Die großen Medien und die meisten Politiker verschweigen nämlich wichtige Details, auf die die FBS auf ihrer Website aufmerksam macht. Zum Gegenentwurf schreibt die Organisation:
«Wir können leider nicht bestätigen, dass die Politik verstanden hat, was wir fordern. Der Bundesrat weiss jedoch genau, was er sich offen lässt.»
Laut Initiative sollte die Bundesverfassung wie folgt geändert werden:
«Der Bund stellt sicher, dass Münzen oder Banknoten immer in genügender Menge zur Verfügung stehen.
Der Ersatz des Schweizerfrankens durch eine andere Währung muss Volk und Ständen zur Abstimmung unterbreitet werden.»
Der Gegenvorschlag des Bundesrats lautet hingegen:
«Die schweizerische Währung ist der Franken.
Die Schweizerische Nationalbank gewährleistet die Bargeldversorgung.»

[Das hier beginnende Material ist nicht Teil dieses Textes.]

Definition CHORD_TYPES : list (string * chord_entry) :=
  [ ("major", mkChord [0; 4; 7] "" "Major" "R-M3-P5" "consonant");
    ("minor", mkChord [0; 3; 7] "m" "Minor" "R-m3-P5" "consonant");
    ("diminished", mkChord [0; 3; 6] "dim" "Diminished" "R-m3-d5" "dissonant");
    ("augmented", mkChord [0; 4; 8] "aug" "Augmented" "R-M3-A5" "dissonant");
    ("sus2", mkChord [0; 2; 7] "sus2" "Suspended 2nd" "R-M2-P5" "open");
    ("sus4", mkChord [0; 5; 7] "sus4" "Suspended 4th" "R-P4-P5" "open");
    ("major7", mkChord [0; 4; 7; 11] "maj7" "Major 7th" "R-M3-P5-M7" "jazzy");
    ("minor7", mkChord [0; 3; 7; 10] "m7" "Minor 7th" "R-m3-P5-m7" "jazzy");
    ("dominant7",
      mkChord [0; 4; 7; 10] "7" "Dominant 7th" "R-M3-P5-m7" "tension");
    ("diminished7",
      mkChord [0; 3; 6; 9] "dim7" "Diminished 7th" "R-m3-d5-d7" "tension");
    ("halfDiminished",
      mkChord [0; 3; 6; 10] "m7b5" "Half-Diminished" "R-m3-d5-m7" "tension");
    ("minorMajor7",
      mkChord [0; 3; 7; 11] "mMaj7" "Minor-Major 7th" "R-m3-P5-M7" "exotic");
    ("augmented7",
      mkChord [0; 4; 8; 10] "aug7" "Augmented 7th" "R-M3-A5-m7" "exotic");
    ("add9", mkChord [0; 4; 7; 14] "add9" "Add 9" "R-M3-P5-M9" "bright");
    ("minor9",
      mkChord [0; 3; 7; 10; 14] "m9" "Minor 9th" "R-m3-P5-m7-M9" "smooth");
    ("major9",
      mkChord [0; 4; 7; 11; 14] "maj9" "Major 9th" "R-M3-P5-M7-M9" "lush") ].

Record diatonic_pattern : Type := mkPattern {
  triads : list string;
  numerals : list string;
  sevenths : list string
}.

Definition DIATONIC_PATTERNS : list (string * diatonic_pattern) :=
  [ ("major",
      mkPattern
        ["major"; "minor"; "minor"; "major"; "major"; "minor"; "diminished"]
        ["I"; "ii"; "iii"; "IV"; "V"; "vi"; "vii°"]
        ["major7"; "minor7"; "minor7"; "major7"; "dominant7"; "minor7";
         "halfDiminished"]);
    ("naturalMinor",
      mkPattern
        ["minor"; "diminished"; "major"; "minor"; "minor"; "major"; "major"]
        ["i"; "ii°"; "III"; "iv"; "v"; "VI"; "VII"]
        ["minor7"; "halfDiminished"; "major7"; "minor7"; "minor7"; "major7";
         "dominant7"]);
    ("harmonicMinor",
      mkPattern
        ["minor"; "diminished"; "augmented"; "minor"; "major"; "major";
         "diminished"]
        ["i"; "ii°"; "III+"; "iv"; "V"; "VI"; "vii°"]
        ["minorMajor7"; "halfDiminished"; "augmented7"; "minor7";
         "dominant7"; "major7"; "diminished7"]);
    ("dorian",
      mkPattern
        ["minor"; "minor"; "major"; "major"; "minor"; "diminished"; "major"]
        ["i"; "ii"; "III"; "IV"; "v"; "vi°"; "VII"]
        ["minor7"; "minor7"; "major7"; "dominant7"; "minor7";
         "halfDiminished"; "major7"]) ].

(* ------------------------------------------------------------------ *)
(** ** The music theory engine *)
(* ------------------------------------------------------------------ *)

(** An element of a note array handed to [identifyChord] or [detectKey]:
    a note name, a frequency in Hz, or a sounding-note object
    [{ note, freq }]. *)
Inductive note_input : Type :=
| ByName (name : string)
| ByFrequency (freq : Q)
| ByObject (note : string) (freq : Q).

(** What such an element is reduced to before it reaches [noteToIndex]. *)
Inductive js_value : Type :=
| VString (s : string)
| VUndefined
| VObject.

Definition flatToSharp : list (string * string) :=
  [ ("Db", "C#"); ("Eb", "D#"); ("Fb", "E"); ("Gb", "F#"); ("Ab", "G#");
    ("Bb", "A#"); ("Cb", "B") ].

(** [flatToSharp[note] || note], then [NOTE_NAMES.indexOf].  Every own
    value of [flatToSharp] is a non-empty string, hence truthy; an
    inherited value is truthy too but is not a string, so that [indexOf],
    which compares with [===], answers [-1]. *)
Definition noteToIndex (note : string) : Z :=
  match get flatToSharp note with
  | Own sharp => indexOf NOTE_NAMES sharp
  | Inherited => -1
  | Undefined => indexOf NOTE_NAMES note
  end.

(** [noteToIndex] on an arbitrary array element: a value that is not a
    string is no key of [flatToSharp] and no element of [NOTE_NAMES]. *)
Definition noteToIndex_value (v : js_value) : Z :=
  match v with
  | VString s => noteToIndex s
  | VUndefined | VObject => -1
  end.

(** [((index % 12) + 12) % 12] lies in [0..11] for every integer, so the
    array read never leaves the table; the default is unreachable. *)
Definition indexToNote (index : Z) (useFlats : bool) : string :=
  let normalized := Z.rem (Z.rem index 12 + 12) 12 in
  nth (Z.to_nat normalized)
      (if useFlats then NOTE_NAMES_FLAT else NOTE_NAMES) "".

(** An equal-tempered frequency [A4_FREQUENCY * 2 ^ (steps / 12)], recorded
    by the integer [steps] that determines the double. *)
Record tempered : Type := mkTempered { semitones_from_A4 : Z }.

Definition noteToFrequency (note : string) (octave : Z) : tempered :=
  let noteIndex := noteToIndex note in
  let midiNote := (octave + 1) * 12 + noteIndex in
  mkTempered (midiNote - A4_MIDI_NUMBER).

(** The result of [getInterval].  The field [frequencyRatio], a four
    decimal rendering of a floating-point power, is not carried. *)
Record interval_result : Type := mkIntervalResult {
  ir_semitones : Z;
  ir_halfSteps : Z;
  ir_wholeSteps : Q;
  ir_justRatio : string;
  ir_name : string;
  ir_quality : string
}.

Definition getInterval (noteA noteB : string) : interval_result :=
  let indexA := noteToIndex noteA in
  let indexB := noteToIndex noteB in
  let semitones := Z.rem ((indexB - indexA) + 12) 12 in
  let intervalEntry :=
    find (fun e => Z.eqb (iv_semitones (snd e)) semitones) INTERVALS in
  let intervalData := option_map snd intervalEntry in
  mkIntervalResult
    semitones
    semitones
    (inject_Z semitones / 2)
    match intervalData with
    | Some d => iv_justRatio d
    | None => "N/A"
    end
    match intervalData with
    | Some d => iv_name d
    | None => toString semitones ++ " semitones"
    end
    match intervalData with
    | Some d => iv_quality d
    | None => "unknown"
    end.

Record scale_result : Type := mkScaleResult {
  sr_root : string;
  sr_type : string;
  sr_name : string;
  sr_notes : list string;
  sr_intervals : list Z;
  sr_noteIndices : list Z
}.

(** [null] is [None].  A scale type that is only an inherited property
    name yields a truthy [scale] without [intervals], and the call
    [scale.intervals.map] throws. *)
Definition getScaleNotes (root scaleType : string)
  : completion (option scale_result) :=
  match get SCALES scaleType with
  | Undefined => Return None
  | Inherited => Throw TypeError
  | Own scale =>
      let rootIndex := noteToIndex root in
      let notes :=
        map (fun interval => indexToNote (Z.rem (rootIndex + interval) 12) false)
            (sc_intervals scale) in
      Return (Some (mkScaleResult
        root
        scaleType
        (root ++ " " ++ sc_name scale)
        notes
        (sc_intervals scale)
        (map (fun i => Z.rem (rootIndex + i) 12) (sc_intervals scale))))
  end.

(** [scale?.notes.includes(note) || false]. *)
Definition isNoteInScale (note root scaleType : string) : completion bool :=
  scale <- getScaleNotes root scaleType ;;
  Return match scale with
         | Some sc => includes (sr_notes sc) note
         | None => false
         end.
(** X16.  The additional models reach the proxy as the orchestrator read
    them.  Every name [parseAdditionalModels] takes from
    [OPENROUTER_ADDITIONAL_MODELS] is non-empty, free of white space at
    both ends and of the separators (comma and line feed); the second
    trimming and filtering, done by [startOpenRouterProxy], changes
    nothing; and every such name is among the models of the generated
    configuration, behind the defaults and the preferred model. *)
Theorem additional_models_reach_the_proxy (e : Env) (key : jstring) :
  let listed := parseAdditionalModels (getenv e "OPENROUTER_ADDITIONAL_MODELS") in
  let options := proxied_options e key in
  Forall listed_name listed
  /\ additional_models options = listed
  /\ Proxy.allModels options
     = keep_first (Proxy.DEFAULT_MODELS ++ preferred_models options ++ listed)
  /\ (forall m, In m listed -> In m (Proxy.allModels options)).
Proof.
  intros listed options.
  pose proof (parseAdditionalModels_listed
                (getenv e "OPENROUTER_ADDITIONAL_MODELS")) as Hl.
  fold listed in Hl.
  assert (additional_models options = listed) as Hadd
    by exact (trim_filter_listed listed Hl).
  assert (Proxy.allModels options
          = keep_first (Proxy.DEFAULT_MODELS ++ preferred_models options
                          ++ listed)) as Hall
    by (rewrite allModels_unfold, set_of_keep_first, Hadd; reflexivity).
  repeat split; try assumption.
  intros m Hm. rewrite Hall. apply In_keep_first.
  apply in_or_app. right. apply in_or_app. now right.
Qed.
(** [node.parentNode] for a node of the subtree under [root]: the element
    that has the node among its children; [None] ([null]) when the node is
    not below [root]. *)
Fixpoint parentNode (root : Node) (target : NodeId) : option NodeId :=
  match root with
  | Text _ _ => None
  | Element i _ _ cs =>
      if bool_decide (target ∈ nodeId <$> cs) then Some i
      else head (omap (λ c, parentNode c target) cs)
  end.

(** Replace the child [child] of a child list by the nodes of a fragment;
    [None] when the list has no such child. *)
Fixpoint splice (cs : list Node) (fragment : list Node) (child : NodeId)
  : option (list Node) :=
  match cs with
  | [] => None
  | c :: cs' =>
      if decide (nodeId c = child) then Some (fragment ++ cs')
      else (c ::.) <$> splice cs' fragment child
  end.

(** [parent.replaceChild(fragment, child)] on the element [parent] of the
    subtree under [root]: the children of the fragment take the place of
    [child].  [None] stands for the [NotFoundError] the DOM throws when
    [child] is not a child of [parent]. *)
Fixpoint replaceChild (root : Node) (parent : NodeId) (fragment : list Node)
  (child : NodeId) : option Node :=
  match root with
  | Text _ _ => None
  | Element i tag st cs =>
      if decide (i = parent) then Element i tag st <$> splice cs fragment child
      else
        Element i tag st <$>
          (fix inChildren (cs : list Node) : option (list Node) :=
             match cs with
             | [] => None
             | c :: cs' =>
                 match replaceChild c parent fragment child with
                 | Some c' => Some (c' :: cs')
                 | None => (c ::.) <$> inChildren cs'
                 end
             end) cs
  end.
Lemma connectAudioElement_known el w :
  Inv w → el ∈ connectedElements (vars w) → connectAudioElement el w = (Returns tt, w).
Proof.
  intros HI Hel.
  assert (Hc : ∃ c, audioContext (vars w) = Some c).
  { destruct (audioContext (vars w)) as [c|] eqn:Hc; [eauto|].
    rewrite (Inv_null_graph w HI Hc) in Hel. set_solver. }
  destruct Hc as [c Hc].
  pose proof HI as G. unfold Inv in G. rewrite Hc in G.
  destruct G as [(win & ctor & Hw & _) _ _ (a & Ha & _) _ _ (s & Hs & _) _ _ _].
  rewrite (connectAudioElement_unfold el w (Some c) w)
    by (by apply (initAudioContext_existing w win c)).
  rewrite Ha, Hs. by rewrite bool_decide_eq_true_2.
Qed.

(** C3: connecting an element that is already in the registry returns
    normally and leaves the whole world (host, variables, trace) as it
    was.  Hence, when a first call has registered the element, a second
    call changes nothing: across both calls one source node was created
    for the element, one success line was logged, and the registry, a
    set, holds the element once. *)
Theorem connectAudioElement_idempotent w el :
  Reachable w →
  (el ∈ connectedElements (vars w) → connectAudioElement el w = (Returns tt, w))
  ∧ (let w1 := run (call_connectAudioElement el) w in
     let w2 := run (call_connectAudioElement el) w1 in
     el ∉ connectedElements (vars w) → el ∈ connectedElements (vars w1) →
     w2 = w1
     ∧ count_events (is_source_of el) (trace w2)
       = 1 + count_events (is_source_of el) (trace w)
     ∧ count_events is_connected_log (trace w2)
       = 1 + count_events is_connected_log (trace w)
     ∧ connectedElements (vars w2) = {[el]} ∪ connectedElements (vars w)).
Proof.
  intros HR. pose proof (Reachable_Inv w HR) as HI. split.
  - by apply connectAudioElement_known.
  - intros w1 w2 Hnot Hin.
    assert (E2 : w2 = w1).
    { unfold w2. cbn [run]. rewrite connectAudioElement_known; [done| |done].
      apply Reachable_Inv. by apply reach_call. }
    rewrite E2. split; [done|].
    destruct (connectAudioElement_case el w HI) as (wi & w' & Ei & HIi & E & C).
    assert (E1 : w1 = w') by (unfold w1; cbn [run]; by rewrite E).
    destruct (initAudioContext_frame w _ wi Ei) as (Hreg & _ & t & Ht & Hcount & Hlog).
    rewrite E1 in *.
    destruct C as [ | | c a s Hc Ha Hs Hel Hsrc W | c a s x Hc Ha Hs Hx Hel Hsrc W ].
    + rewrite Hreg in Hin. done.
    + rewrite Hreg in Hin. done.
    + cbn in Hin. rewrite Hreg in Hin. done.
    + change (trace (wired c a s (destination x) el wi))
        with (trace wi ++ wired_trace c a s (destination x) el
                            (default_crossOrigin el (host wi))).
      rewrite Ht, !count_events_app, Hcount, Hlog.
      repeat split.
      * unfold count_events at 2. cbn. rewrite Pos.eqb_refl. cbn. lia.
      * unfold count_events at 2, wired_trace. cbn [List.filter is_connected_log].
        fold (is_connected_log (ConsoleLog ("✅ Audio element connected (Stereo): "
               +:+ el_id (elements (default_crossOrigin el (host wi)) el)))).
        rewrite is_connected_log_success. cbn. lia.
      * cbn. by rewrite <- Hreg.
Qed.

Lemma connectAudioElement_idempotent_witness :
  connectAudioElement 1%positive Examples.connected = (Returns tt, Examples.connected).
Proof.
  apply (connectAudioElement_idempotent Examples.connected 1%positive
           connected_reachable).
  vm_compute. reflexivity.
Defined.

(** ** The playback-start observer *)

Lemma wired_onplay c a s out el w :
  onplay (elements (host (wired c a s out el w)) el) = Some (PlayingHandler el)
  ∧ ∀ x, x ≠ el →
         onplay (elements (host (wired c a s out el w)) x) = onplay (elements (host w) x).
Proof.
  destruct (default_crossOrigin_frame el (host w)) as (_ & _ & _ & _ & _ & _ & _ & _ & F9 & _).
  split.
  - cbn. by rewrite bool_decide_eq_true_2.
  - intros x Hx. cbn. rewrite !bool_decide_eq_false_2 by done. apply F9.
Qed.

(** C10: a successful first-time connection leaves [element.onplay]
    holding the module's closure, whatever the property held before.  A
    handler another script had assigned there ran on [play] before the
    connection and does not run after it: a [play] event then only logs
    and, if the context is suspended, requests resumption. *)
Theorem connectAudioElement_replaces_onplay w el :
  Reachable w →
  let w1 := run (call_connectAudioElement el) w in
  el ∉ connectedElements (vars w) → el ∈ connectedElements (vars w1) →
  onplay (elements (host w1) el) = Some (PlayingHandler el)
  ∧ (∀ tag, onplay (elements (host w) el) = Some (ForeignHandler tag) →
            trace (run (event_play el) w) = trace w ++ [ForeignHandlerRan tag])
  ∧ (∃ t, trace (run (event_play el) w1)
          = trace w1 ++ ConsoleLog (playing_message el w1) :: t
          ∧ (t = [] ∨ ∃ c, t = [ResumeRequest c]))
  ∧ (∀ tag, ForeignHandlerRan tag
            ∉ drop (length (trace w1)) (trace (run (event_play el) w1))).
Proof.
  intros HR w1 Hnot Hin. pose proof (Reachable_Inv w HR) as HI.
  destruct (connectAudioElement_case el w HI) as (wi & w' & Ei & HIi & E & C).
  assert (E1 : w1 = w') by (unfold w1; cbn [run]; by rewrite E).
  destruct (initAudioContext_frame w _ wi Ei) as (Hreg & Hels & _).
  assert (Hon : onplay (elements (host w1) el) = Some (PlayingHandler el)).
  { rewrite E1 in *.
    destruct C as [ | | c a s Hc Ha Hs Hel Hsrc W | c a s x Hc Ha Hs Hx Hel Hsrc W ].
    - rewrite Hreg in Hin. done.
    - rewrite Hreg in Hin. done.
    - cbn in Hin. rewrite Hreg in Hin. done.
    - apply wired_onplay. }
  assert (Hplay : ∃ t, trace (run (event_play el) w1)
                       = trace w1 ++ ConsoleLog (playing_message el w1) :: t
                       ∧ (t = [] ∨ ∃ c, t = [ResumeRequest c])).
  { cbn [run]. rewrite fire_play_unfold, Hon, run_handler_playing.
    destruct (resumeAudioContext_frame (emit (ConsoleLog (playing_message el w1)) w1))
      as (o & t & Er & Ht).
    rewrite Er. exists t. split; [|exact Ht]. cbn. by rewrite <- app_assoc. }
  split; [exact Hon|]. split; [|split; [exact Hplay|]].
  - intros tag Htag. cbn [run]. by rewrite fire_play_unfold, Htag.
  - intros tag. destruct Hplay as (t & -> & Ht). rewrite drop_app_length.
    intros H. apply elem_of_cons in H as [H|H]; [discriminate H|].
    destruct Ht as [-> | [c ->]].
    + by apply elem_of_nil in H.
    + apply elem_of_cons in H as [H|H]; [discriminate H|]. by apply elem_of_nil in H.
Qed.

Lemma connectAudioElement_replaces_onplay_witness :
  onplay (elements (host Examples.ready) 1%positive) = Some (ForeignHandler 7)
  ∧ onplay (elements (host Examples.connected) 1%positive)
    = Some (PlayingHandler 1%positive).
Proof.
  split; [reflexivity|].
  refine (proj1 (connectAudioElement_replaces_onplay Examples.ready 1%positive
                   ready_reachable _ _)).
  - vm_compute. intros H. discriminate H.
  - vm_compute. reflexivity.
Defined.

(** ** Failure of the wiring *)

Lemma default_crossOrigin_value el h :
  crossOrigin (elements (default_crossOrigin el h) el)
  = if truthy_string (crossOrigin (elements h el)) then crossOrigin (elements h el)
    else Some "anonymous".
Proof.
  unfold default_crossOrigin. destruct (truthy_string _); [done|].
  cbn. by rewrite bool_decide_eq_true_2.
Qed.

(** C1, counterexample: element 2 of the example page is bound to a source
    node of another script and has no crossOrigin.  With the graph already
    built, connecting it fails, and its crossOrigin has become
    "anonymous". *)
Lemma wiring_failure_changes_crossOrigin : ¬ wiring_failure_leaves_state_unchanged.
Proof.
  intros H.
  destruct (H Examples.ready 2%positive 0 Examples.ready 1 4 InvalidStateError
              (with_host (default_crossOrigin 2%positive) Examples.ready)
              ready_reachable) as [Hh _].
  - vm_compute. reflexivity.
  - reflexivity.
  - reflexivity.
  - vm_compute. intros Hin. discriminate Hin.
  - apply wiring_bound. reflexivity.
  - apply (f_equal (fun h => crossOrigin (elements h 2%positive))) in Hh.
    vm_compute in Hh. discriminate Hh.
Qed.

(** On a freshly loaded module the same call also builds the whole graph
    before it fails. *)
Example wiring_failure_after_init :
  trace (run (call_connectAudioElement 2%positive) Examples.loaded)
  = trace Examples.ready ++ [ConsoleWarn wiring_warning InvalidStateError]
  ∧ audioContext (vars Examples.loaded) = None
  ∧ audioContext (vars (run (call_connectAudioElement 2%positive) Examples.loaded)) = Some 0
  ∧ isAudioContextReady (vars (run (call_connectAudioElement 2%positive) Examples.loaded))
    = true.
Proof. vm_compute. repeat split; reflexivity. Qed.

(** C1, amended: when the [try] block throws, the call still returns
    normally and logs one warning.  Relative to the world [wi] in which
    [initAudioContext] has run (which is the world before the call when
    the graph already existed), the variables, and so the registry, are
    unchanged, no node and no connection has been added, and no element
    has changed except that the crossOrigin of [el] has been set to
    "anonymous" if it was null or empty. *)
Theorem connectAudioElement_wiring_failure w el c wi a s e w' :
  Reachable w →
  initAudioContext w = (Returns (Some c), wi) →
  analyser (vars wi) = Some a → splitter (vars wi) = Some s →
  el ∉ connectedElements (vars wi) →
  wiring c a s el wi = (Throws e, w') →
  let w2 := run (call_connectAudioElement el) w in
  connectAudioElement el w = (Returns tt, w2)
  ∧ (∀ c0, audioContext (vars w) = Some c0 → wi = w)
  ∧ trace w2 = (trace wi ++ [ConsoleWarn wiring_warning e])
  ∧ vars w2 = vars wi
  ∧ (el ∉ connectedElements (vars w2))
  ∧ contexts (host w2) = contexts (host wi)
  ∧ nodes (host w2) = nodes (host wi)
  ∧ next_node (host w2) = next_node (host wi)
  ∧ connections (host w2) = connections (host wi)
  ∧ (∀ x, x ≠ el → elements (host w2) x = elements (host wi) x)
  ∧ el_source (elements (host w2) el) = el_source (elements (host wi) el)
  ∧ onplay (elements (host w2) el) = onplay (elements (host wi) el)
  ∧ crossOrigin (elements (host w2) el)
    = (if truthy_string (crossOrigin (elements (host wi) el))
       then crossOrigin (elements (host wi) el)
       else Some "anonymous").
Proof.
  intros HR Ei Ha Hs Hel W. cbv zeta. cbn [run].
  pose proof (Reachable_Inv w HR) as HI.
  destruct (initAudioContext_Inv w _ wi HI Ei) as [HIi Hret].
  assert (Hc : audioContext (vars wi) = Some c) by congruence.
  pose proof HIi as G. unfold Inv in G. rewrite Hc in G.
  destruct G as [_ _ (x & Hx & Hd & Hdn) (a' & Ha' & Hal & Han) _ _ (s' & Hs' & Hsl & Hsn) _ _ _].
  assert (a' = a) as -> by congruence. assert (s' = s) as -> by congruence.
  destruct (el_source (elements (host wi) el)) eqn:Hsrc.
  2:{ rewrite (wiring_unbound c a s el wi x Hsrc Hal Han Hsl Hsn Hx Hd Hdn) in W.
      discriminate W. }
  rewrite (wiring_bound c a s el wi Hsrc) in W.
  assert (e = InvalidStateError) as -> by congruence.
  assert (E : connectAudioElement el w = (Returns tt, refused el wi)).
  { rewrite (connectAudioElement_unfold el w (Some c) wi Ei), Ha, Hs.
    rewrite bool_decide_eq_false_2 by done.
    unfold try_catch. by rewrite (wiring_bound c a s el wi Hsrc). }
  rewrite E. cbn [snd].
  destruct (default_crossOrigin_frame el (host wi))
    as (F1 & F2 & F3 & F4 & F5 & F6 & F7 & F8 & F9 & F10).
  repeat split; try done.
  - intros c0 Hc0. pose proof (initAudioContext_case w) as C. rewrite Ei in C.
    inversion C; subst; congruence.
  - change (host (refused el wi)) with (default_crossOrigin el (host wi)).
    by rewrite F7.
  - apply default_crossOrigin_value.
Qed.

Lemma connectAudioElement_wiring_failure_witness :
  connectAudioElement 2%positive Examples.ready
  = (Returns tt, run (call_connectAudioElement 2%positive) Examples.ready).
Proof.
  refine (proj1 (connectAudioElement_wiring_failure Examples.ready 2%positive 0
                   Examples.ready 1 4 InvalidStateError
                   (with_host (default_crossOrigin 2%positive) Examples.ready)
                   ready_reachable _ _ _ _ _)).
  - vm_compute. reflexivity.
  - reflexivity.
  - reflexivity.
  - vm_compute. intros Hin. discriminate Hin.
  - apply wiring_bound. reflexivity.
Defined.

Zentrale Unterschiede sind also, dass im Initiativtext der «Bund» die Versorgung von «Münzen oder Banknoten garantiert, während im Gegenvorschlag die «Nationalbank» die «Bargeldversorgung» sicherstellt. Die FBS meint dazu:
«Nun stellt sich die Frage, was der Bundesrat unter «Bargeldversorgung» versteht. Die Notenbank besitzt keine regulatorische Befugnis, die Banken zu zwingen, ihren Kunden Bargeldauszahlung anzubieten und ein Netz von Filialen und Automaten für Unternehmen und Privatmenschen zu unterhalten. Somit liefert die Formulierung des Bundesrats einen Hinweis, dass der Verfassungsartikel lediglich gewährleisten soll, dass die Nationalbank den Banken nach deren Bedürfnis Bargeld bereitstellt. Ob die Banken aber der Gesellschaft gerecht werden und einen guten Zugang zu Bargeld sicherstellen, steht auf einem anderen Blatt.»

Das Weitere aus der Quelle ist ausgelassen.